Dépister sans systématiser - Clinic n° 04 du 01/04/2014
 

Clinic n° 04 du 01/04/2014

 

PRÉSOMPTION D’INNOCENCE EN PARODONTIE

À la page

Marc DANAN  

Comment expliquer la prévalence des parodontites aujourd’hui ? Comment initier les omnipraticiens à la parodontie ? Comment tenter d’éviter les atteintes sévères, en particulier dues aux parodontites agressives ? Peut-on proposer un protocole systématique de dépistage de sujets à risque ?

Il suffit de jeter un œil en dehors de nos cabinets pour constater que la prise en charge parodontale des patients par les omnipraticiens est souvent insuffisante. Si les données scientifiques en parodontologie ont considérablement progressé ces 15 dernières années, il convient aujourd’hui de sensibiliser de plus en plus les omnipraticiens à réaliser des soins dentaires sur un terrain parodontalement assaini, garantissant ainsi une pérennité plus importante des traitements entrepris. La meilleure façon d’aiguiser ce regard clinique est de publier un ouvrage synthétique, accessible et pédagogique « en encourageant les praticiens à évoluer vers le haut », comme l’écrivent Jacques Charon et Pierre-Hubert Dupas dans l’avant-propos. L’approche est intéressante car, sans chercher à entrer dans les méandres du traitement parodontal, Jacques Charon propose de s’atteler à la prévention de la maladie parodontale, c’est-à-dire de donner quelques clés de dépistage et de diagnostic des sujets dits « à risque ».

Interroger, observer et diagnostiquer

Le diagnostic parodontal passe avant tout par une approche globale des patients, tout en considérant une synergie entre les facteurs liés à la santé générale, les facteurs locaux et la présence de bactéries pathogènes. Cependant, ne définissant pas clairement la classification des maladies parodontales, cet ouvrage peut prêter à quelques confusions pour un public de non-spécialistes : un sujet à risque est pour l’auteur défini uniquement comme un patient apte à développer une parodontite agressive, oubliant quelque peu qu’une parodontie chronique non dépistée peut révéler une destruction osseuse sévère au bout de plusieurs années.

Cherchant de plus à systématiser le dépistage, Jacques Charon recommande de réaliser avant tout plan de traitement prothétique ou orthodontique un test fondé sur la génétique, le test PST. Des examens complémentaires de type microbiologique sont ensuite systématiquement prescrits. Attention cependant à ne pas tomber dans les vices d’une pratique trop protocolaire pouvant aboutir à un surtraitement. Si cela peut certes nous orienter quelque peu, le praticien ne doit pas oublier que l’essentiel des informations réside dans l’anamnèse du patient, comprenant les méthodes d’hygiène bucco-dentaire, l’historique dentaire et la présence ou non de prédispositions familiales, ainsi que dans les données de l’examen clinique et radiographique.

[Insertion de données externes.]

Definition setclientid_confirm (s : Nfs) (clientid : Z) (confirm : bytes) : Z * Nfs :=
  match map_find clientid (clients s) with
  | None => (NFS4ERR_STALE_CLIENTID, s)
  | Some c =>
      if negb (bytes_eqb (cl_confirm c) confirm) then (NFS4ERR_STALE_CLIENTID, s) else
      let s := if delegations_on opts && match cl_callback c with Some cb => valid cb | None => false end
               then set_probes s (pending_probes s ++ [clientid]) else s in
      if cl_confirmed c then (NFS4_OK, s) else
      let c' := mkClient (cl_name c) (cl_verifier c) (cl_confirm c) true (cl_callback c) (cl_callback_ok c) in
      let s := set_clients s (map_set clientid c' (clients s)) in
      let previous := (filter (λ p : Z * Client, p.1 ≠ clientid ∧ cl_name p.2 = cl_name c) (clients s)).*1 in
      (NFS4_OK, foldl DropClient s previous)
  end.

(** The first critical section of OPEN. *)
Definition open_check (s : Nfs) (owner : OwnerKey) (seqid : Z) : SeqidCheck :=
  let status := CheckClient s owner.1 in
  if negb (status =? NFS4_OK) then SeqidBad status else CheckSeqid s owner seqid OP_OPEN true.

Fixpoint find_open (owner : OwnerKey) (fh : FileHandle) (os : list (bytes * OpenState)) : option (bytes * OpenState) :=
  match os with
  | [] => None
  | (k, o) :: os =>
      if bool_decide (os_owner o = owner) && bool_decide (os_fh o = fh) then Some (k, o) else find_open owner fh os
  end.

(** The open state of an owner and file: the present one or a new one. *)
Definition open_entry (s : Nfs) (owner : OwnerKey) (fh : FileHandle) : option (bytes * OpenState * Nfs) :=
  match find_open owner fh (open_states s) with
  | Some (k, o) => Some (k, o, s)
  | None =>
      if zlen (open_states s) >=? max_stateids opts then None
      else let '(k, s) := NewStateidOther s in Some (k, mkOpen 0 owner fh 0, s)
  end.

(** The second critical section of OPEN, with the object to open or the status
    of finding it: status, results and state. *)
Definition open_commit (s : Nfs) (owner : OwnerKey) (seqid share_access claim_type : Z) (target : Object + Z)
    : Z * bytes * Nfs :=
  match target with
  | inr status => (status, [], RecordSeqid s owner seqid OP_OPEN status [])
  | inl target =>
      match open_entry s owner (o_fh target) with
      | None => (NFS4ERR_RESOURCE, [], s)
      | Some (k, o, s) =>
          let o := mkOpen (u32 (os_seqid o + 1)) (os_owner o) (os_fh o) (Z.lor (os_access o) share_access) in
          let s := set_opens s (map_set k o (open_states s)) in
          let result := PutStateid (mkStateid (os_seqid o) k) [] in
          let result := PutBool result true in
          let result := PutU64 result 0 in
          let result := PutU64 result 0 in
          let result := PutU32 result OPEN4_RESULT_LOCKTYPE_POSIX in
          let result := PutU32 result 0 in
          let '(result, s) :=
            if claim_type =? CLAIM_NULL then PutDelegation s owner.1 (o_fh target) (o_attr target) result
            else (PutU32 result OPEN_DELEGATE_NONE, s) in
          (NFS4_OK, result, RecordSeqid s owner seqid OP_OPEN NFS4_OK result)
      end
  end.

Definition open_confirm (s : Nfs) (stateid : Stateid) (seqid : Z) : Z * bytes * Nfs :=
  match FindOpenState s stateid true with
  | inr status => (status, [], s)
  | inl o =>
      match CheckSeqid s (os_owner o) seqid OP_OPEN_CONFIRM false with
      | SeqidBad status => (status, [], s)
      | SeqidReplay status body => (status, body, s)
      | SeqidProcess =>
          let o := mkOpen (u32 (os_seqid o + 1)) (os_owner o) (os_fh o) (os_access o) in
          let s := set_opens s (map_set (si_other stateid) o (open_states s)) in
          let w := PutStateid (mkStateid (os_seqid o) (si_other stateid)) [] in
          (NFS4_OK, w, RecordSeqid s (os_owner o) seqid OP_OPEN_CONFIRM NFS4_OK w)
      end
  end.

Definition open_downgrade (s : Nfs) (stateid : Stateid) (seqid share_access : Z) : Z * bytes * Nfs :=
  match FindOpenState s stateid true with
  | inr status => (status, [], s)
  | inl o =>
      match CheckSeqid s (os_owner o) seqid OP_OPEN_DOWNGRADE false with
      | SeqidBad status => (status, [], s)
      | SeqidReplay status body => (status, body, s)
      | SeqidProcess =>
          if negb (Z.land share_access (2 ^ 32 - 1 - os_access o) =? 0)
          then (NFS4ERR_INVAL, [], RecordSeqid s (os_owner o) seqid OP_OPEN_DOWNGRADE NFS4ERR_INVAL [])
          else
            let o := mkOpen (u32 (os_seqid o + 1)) (os_owner o) (os_fh o) share_access in
            let s := set_opens s (map_set (si_other stateid) o (open_states s)) in
            let w := PutStateid (mkStateid (os_seqid o) (si_other stateid)) [] in
            (NFS4_OK, w, RecordSeqid s (os_owner o) seqid OP_OPEN_DOWNGRADE NFS4_OK w)
      end
  end.

(** The cached reply to a CLOSE that is sent again. *)
Fixpoint find_close (seqid : Z) (other : bytes) (os : list (OwnerKey * OpenOwner)) : option OpenOwner :=
  match os with
  | [] => None
  | (_, o) :: os =>
      if (ow_last_op o =? OP_CLOSE) && (ow_seqid o =? seqid)
         && (zlen (ow_last_body o) =? 4 + kStateidOtherSize)
         && bytes_eqb (substr (ow_last_body o) 4 kStateidOtherSize) other
      then Some o else find_close seqid other os
  end.

(** Status, results, the inode to forget (0 for none), state. *)
Definition close_file (s : Nfs) (seqid : Z) (stateid : Stateid) : Z * bytes * Z * Nfs :=
  match FindOpenState s stateid true with
  | inr status =>
      match (if status =? NFS4ERR_BAD_STATEID then find_close seqid (si_other stateid) (owners s) else None) with
      | Some owner => (ow_last_status owner, ow_last_body owner, 0, s)
      | None => (status, [], 0, s)
      end
  | inl o =>
      match CheckSeqid s (os_owner o) seqid OP_CLOSE false with
      | SeqidBad status => (status, [], 0, s)
      | SeqidReplay status body => (status, body, 0, s)
      | SeqidProcess =>
          let fh := os_fh o in
          let s := set_opens s (map_erase (si_other stateid) (open_states s)) in
          let still_open := existsb (λ p : bytes * OpenState, fh_ino (os_fh p.2) =? fh_ino fh) (open_states s) in
          let forget_ino := if negb still_open && (fh_kind fh =? kObject) then fh_ino fh else 0 in
          let w := PutStateid (mkStateid (u32 (os_seqid o + 1)) (si_other stateid)) [] in
          (NFS4_OK, w, forget_ino, RecordSeqid s (os_owner o) seqid OP_CLOSE NFS4_OK w)
      end
  end.

Definition delegreturn (s : Nfs) (stateid : Stateid) : Z * Nfs :=
  if negb (stateid_boot (si_other stateid) =? boot s) then (NFS4ERR_STALE_STATEID, s) else
  match map_find (si_other stateid) (delegations s) with
  | None => (NFS4ERR_BAD_STATEID, s)
  | Some _ =>
      let s := set_delegations s (map_erase (si_other stateid) (delegations s)) in
      (NFS4_OK, if zlen (frozen_attrs s) >? 0 then UpdateFrozenAttrs s else s)
  end.

(** ** The monitor thread *)

(** Takes the clients whose callback path is to be probed. *)
Definition monitor_probes (s : Nfs) : list (Z * CallbackClient) * Nfs :=
  (omap (λ id, match map_find id (clients s) with
               | Some c => option_map (pair id) (cl_callback c)
               | None => None
               end) (pending_probes s),
   set_probes s []).

Definition probe_result (s : Nfs) (p : Z * CallbackClient * bool) : Nfs :=
  let '(id, cb, ok) := p in
  match map_find id (clients s) with
  | Some c =>
      if bool_decide (cl_callback c = Some cb)
      then set_clients s (map_set id
             (mkClient (cl_name c) (cl_verifier c) (cl_confirm c) (cl_confirmed c) (cl_callback c) ok) (clients s))
      else s
  | None => s
  end.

Interactions entre parodontite et maladies générales

Un consensus de plus en plus large se fait aujourd’hui sur les liens entre maladies cardio-vasculaires, diabète non équilibré, accouchements prématurés, entre autres, et maladie parodontale. Il est essentiel de les mentionner, comme le fait bien Jacques Charon dans son ouvrage. En effet, la susceptibilité d’un patient à la maladie parodontale, maladie inflammatoire d’origine infectieuse, est logiquement augmentée dans un contexte de maladie systémique altérant les fonctions immunitaires ; à l’inverse, une maladie parodontale non traitée peut empêcher l’équilibration d’un diabète du fait de la persistance d’une inflammation chronique parodontale.

Éveiller la conscience

D’un point de vue théorique, cet ouvrage est intéressant car il éveille la conscience des omnipraticiens. Cependant, d’un point de vue clinique, il est nécessaire de nuancer la démarche : évoquer la notion de risque parodontal avec les patients est obligatoire ; les inclure dans des protocoles de dépistage systématique à titre préventif me semble utopique, surtout aujourd’hui dans le contexte général de difficultés économiques.